Start of Entries shown

(* ===== verification/Deadline.v ===== *)
(** * Deadline: the deadline I/O scheduler

    block/deadline-iosched.c and the red-black tree and dispatch helpers of
    block/elevator.c. A request is known by the address of its tree node; its
    other fields are in [requests]. A function is [None] when it follows a bad
    pointer or hits a BUG_ON. *)

From S2P Require Import Prelude Rbtree.
Import Rbtree.

(** ** Sorted requests (block/elevator.c) *)
Module Elevator.

(** The fields of a request the scheduler uses: first sector, bytes, direction,
    and the expiry time kept in csd.list.next. *)
Record request := { rq_sector : Z; rq_bytes : Z; rq_write : bool; rq_time : Z }.
Abbreviation requests := (gmap Z request).
Definition blk_rq_pos (r : request) : Z := rq_sector r.
Definition blk_rq_sectors (r : request) : Z := rq_bytes r .>> 9.
Definition rq_end_sector (r : request) : Z := u64 (blk_rq_pos r + blk_rq_sectors r).
(** READ is [false] and WRITE is [true]. *)
Definition rq_data_dir (r : request) : bool := rq_write r.
Definition rq_fifo_time (r : request) : Z := rq_time r.

(** [*p] of a pointer to a child pointer. *)
Definition read_link (s : state) (l : link) : option Z :=
  match l with
  | LRoot => Some (top s)
  | LLeft q => r ← get s q; Some (rb_left r)
  | LRight q => r ← get s q; Some (rb_right r)
  end.
(** One round of the loop of [elv_rb_add]. *)
Definition add_round (s : state) (rqs : requests) (pos : Z) (x : link * Z) : option (link * Z + link * Z) :=
  let '(p, parent) := x in
  n ← read_link s p;
  if n =? 0 then Some (inr (p, parent)) else
  r ← rqs !! n;
  Some (inl (if pos <? blk_rq_pos r then (LLeft n, n) else (LRight n, n))).
Definition elv_rb_add (s : state) (rqs : requests) (rq : Z) : option state :=
  r ← rqs !! rq;
  '(p, parent) ← iter (fuel s) (add_round s rqs (blk_rq_pos r)) (LRoot, 0);
  s ← rb_link_node s rq parent p;
  rb_insert_color s rq.
Definition elv_rb_del (s : state) (rq : Z) : option state :=
  e ← RB_EMPTY_NODE s rq;
  if e : bool then None else
  s ← rb_erase s rq;
  RB_CLEAR_NODE s rq.
Definition elv_rb_find (s : state) (rqs : requests) (sector : Z) : option Z :=
  iter (fuel s) (λ n,
    if n =? 0 then Some (inr 0) else
    r ← rqs !! n;
    if sector <? blk_rq_pos r then x ← get s n; Some (inl (rb_left x))
    else if blk_rq_pos r <? sector then x ← get s n; Some (inl (rb_right x))
    else Some (inr n)) (top s).

(** The dispatch queue. *)
Record request_queue := {
  queue_head : list Z; nr_sorted : Z; end_sector : Z; boundary_rq : Z; last_merge : Z; hash : gset Z }.
Definition elv_rqhash_del (h : gset Z) (rq : Z) : gset Z := if decide (rq ∈ h) then h ∖ {[rq]} else h.
Definition elv_dispatch_add_tail (q : request_queue) (rqs : requests) (rq : Z) : option request_queue :=
  r ← rqs !! rq;
  Some {| queue_head := queue_head q ++ [rq];
          nr_sorted := u32 (nr_sorted q - 1);
          end_sector := rq_end_sector r;
          boundary_rq := rq;
          last_merge := if last_merge q =? rq then 0 else last_merge q;
          hash := elv_rqhash_del (hash q) rq |}.

(** ** The sorted tree as a sorted list *)
Definition pos (R : requests) (a : Z) : Z := match R !! a with Some r => blk_rq_pos r | None => 0 end.
Definition sorted (R : requests) (xs : list Z) : Prop := StronglySorted (λ a b, pos R a ≤ pos R b) xs.
Definition known (R : requests) (xs : list Z) : Prop := ∀ x, x ∈ xs → is_Some (R !! x).

Lemma sorted_app R xs ys : sorted R (xs ++ ys) → ∀ x y, x ∈ xs → y ∈ ys → pos R x ≤ pos R y.
Proof.
  unfold sorted. induction xs as [|a xs IH]; intros Hs x y Hx Hy; [by apply elem_of_nil in Hx|].
  cbn in Hs. apply StronglySorted_inv in Hs as [Hs Ha]. apply elem_of_cons in Hx as [->|Hx]; [|by apply IH].
  rewrite Forall_forall in Ha. apply Ha. set_solver.
Qed.
Lemma sorted_insert R xs1 a xs2 :
  sorted R (xs1 ++ xs2) → Forall (λ x, pos R x ≤ pos R a) xs1 → Forall (λ x, pos R a < pos R x) xs2 → sorted R (xs1 ++ a :: xs2).
Proof.
  intros Hs H1 H2. unfold sorted in *. induction xs1 as [|x xs1 IH]; cbn in *.
  - constructor; [done|]. eapply Forall_impl; [exact H2|]. cbn. lia.
  - apply StronglySorted_inv in Hs as [Hs Hx]. apply Forall_cons in H1 as [Hxa H1]. constructor; [by apply IH|].
    rewrite Forall_app in *. destruct Hx. split; [done|]. by constructor.
Qed.
Lemma sorted_remove R xs1 a xs2 : sorted R (xs1 ++ a :: xs2) → sorted R (xs1 ++ xs2).
Proof.
  unfold sorted. induction xs1 as [|x xs1 IH]; cbn; intros Hs; apply StronglySorted_inv in Hs as [Hs Hx]; [done|].
  constructor; [by apply IH|]. rewrite Forall_app in *. destruct Hx as [? ?%Forall_cons]. naive_solver.
Qed.

Lemma wp_read_link s k t F (Q : Z → Prop) : rep s k t F → Q (ptr t) → wp (read_link s (link_of k)) Q.
Proof.
  intros Hr HQ. destruct k as [|[c a r|c l a] k]; cbn [link_of read_link].
  - apply wp_ret. by destruct Hr as [_ ->].
  - apply wp_bind. eapply (wp_parent s (FL c a r)); [exact Hr|]. by apply wp_ret.
  - apply wp_bind. eapply (wp_parent s (FR c l a)); [exact Hr|]. by apply wp_ret.
Qed.

(** In a sorted tree, everything right of a node is not before it. *)
Lemma sorted_plug R k c l a r :
  sorted R (inorder (plug k (T c l a r))) →
  (∀ x, x ∈ inorder l → pos R x ≤ pos R a) ∧ (∀ x, x ∈ inorder r → pos R a ≤ pos R x).
Proof.
  rewrite inorder_plug. cbn. intros Hs. split; intros x Hx.
  - apply (sorted_app R (before k ++ inorder l) (a :: inorder r ++ after k)); [by rewrite <-!app_assoc in *|set_solver|set_solver].
  - apply (sorted_app R (before k ++ inorder l ++ [a]) (inorder r ++ after k)); [|set_solver|set_solver].
    rewrite <-!app_assoc in *. done.
Qed.

Lemma elv_rb_add_spec s R xs a m F :
  rbtree s xs (one (a, m) ++ F) → sorted R xs → known R xs → is_Some (R !! a) →
  ∃ xs1 xs2, xs = xs1 ++ xs2 ∧ Forall (λ x, pos R x ≤ pos R a) xs1 ∧ Forall (λ x, pos R a < pos R x) xs2 ∧
    wp (elv_rb_add s R a) (λ s', rbtree s' (xs1 ++ a :: xs2) F).
Proof.
  intros (t0 & N & Hr & HN & <-) Hs Hk [ra Ha]. assert (pos R a = blk_rq_pos ra) as Hpa by (unfold pos; by rewrite Ha).
  assert (wp (iter (fuel s) (add_round s R (blk_rq_pos ra)) (LRoot, 0)) (λ x, ∃ k, plug k E = t0 ∧ x = (link_of k, up k) ∧
    Forall (λ x, pos R x ≤ pos R a) (before k) ∧ Forall (λ x, pos R a < pos R x) (after k))) as (x & Hx & k & <- & -> & Hb & Hf).
  { eapply (wp_iter (λ m x, ∃ k t, plug k t = t0 ∧ x = (link_of k, up k) ∧ Forall (λ x, pos R x ≤ pos R a) (before k) ∧
      Forall (λ x, pos R a < pos R x) (after k) ∧ m = tsize t)) with (n := tsize t0).
    - intros n x (k & t & <- & -> & Hb & Hf & ->). unfold add_round.
      assert (rep s k t (one (a, m) ++ F)) as Hk' by (by eapply refocus).
      apply wp_bind. eapply wp_read_link; [exact Hk'|]. destruct t as [|c l b r]; cbn [ptr].
      { apply wp_ret. eauto 6. }
      rewrite (proj2 (Z.eqb_neq b 0)) by (by eapply rep_top).
      destruct (Hk b) as [rb' Hrb]; [rewrite inorder_plug; set_solver|]. apply wp_bind. exists rb'. split; [done|]. apply wp_ret.
      destruct (sorted_plug R k c l b r Hs) as [Hl' Hr']. assert (pos R b = blk_rq_pos rb') as Hpb by (unfold pos; by rewrite Hrb).
      destruct (Z.ltb_spec (blk_rq_pos ra) (blk_rq_pos rb')) as [Hlt|Hge].
      + exists (tsize l). split; [cbn; lia|]. exists (FL c b r :: k), l. split_and!; [done|done|done| |done].
        cbn. constructor; [lia|]. apply Forall_app. split; [|done]. apply Forall_forall. intros y Hy%Hr'. lia.
      + exists (tsize r). split; [cbn; lia|]. exists (FR c l b :: k), r. split_and!; [done|done| |done|done].
        cbn. rewrite !Forall_app, Forall_singleton. split_and!; [done| |lia]. apply Forall_forall. intros y Hy%Hl'. lia.
    - exists [], t0. split_and!; (done || by constructor).
    - apply rep_tsize in Hr. unfold fuel. lia. }
  exists (before k), (after k). split_and!; [by rewrite inorder_plug|done|done|].
  unfold elv_rb_add. apply wp_bind. exists ra. split; [done|]. apply wp_bind. exists (link_of k, up k). split; [done|].
  eapply link_insert_spec; [|exact HN]. eapply refocus; [exact Hr|done].
Qed.

Lemma elv_rb_del_spec s xs1 a xs2 F :
  rbtree s (xs1 ++ a :: xs2) F → wp (elv_rb_del s a) (λ s', ∃ m, rbtree s' (xs1 ++ xs2) (one (a, m) ++ F)).
Proof.
  intros Hs. unfold elv_rb_del, RB_EMPTY_NODE. pose proof Hs as (t & N & Hr & _ & Hin).
  destruct (locate t _ _ _ Hin) as (k & c & l & r & -> & _ & _). apply (rep_plug s k) in Hr.
  apply wp_bind, wp_bind. eapply wp_node; [exact Hr|]. rewrite parent_cell by (by eapply rep_up). apply wp_ret.
  rewrite (proj2 (Z.eqb_neq _ _)) by (by eapply rep_ne_up).
  apply wp_bind. eapply wp_mono; [by apply rb_erase_spec|]. intros s1 (m & t' & N' & [Hs1 Ht1] & HN' & Hin').
  unfold RB_CLEAR_NODE, rb_set_parent. eapply wp_upd; [exact Hs1|rewrite one_eq; perm_rest|]. intros s2 Hs2 Ht2.
  eexists. exists t', N'. split_and!; [|done|done]. split; [|congruence]. rewrite one_eq in Hs2. eapply sat_perm; [|exact Hs2]. perm.
Qed.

End of Entries shown

Taking the line with "destruct (locate t" as the first and the line with "apply wp_bind. eapply wp_mono;" as the last, retype that stretch of the data above exactly, with no other lines.

Exercise response:
  destruct (locate t _ _ _ Hin) as (k & c & l & r & -> & _ & _). apply (rep_plug s k) in Hr.
  apply wp_bind, wp_bind. eapply wp_node; [exact Hr|]. rewrite parent_cell by (by eapply rep_up). apply wp_ret.
  rewrite (proj2 (Z.eqb_neq _ _)) by (by eapply rep_ne_up).
  apply wp_bind. eapply wp_mono; [by apply rb_erase_spec|]. intros s1 (m & t' & N' & [Hs1 Ht1] & HN' & Hin').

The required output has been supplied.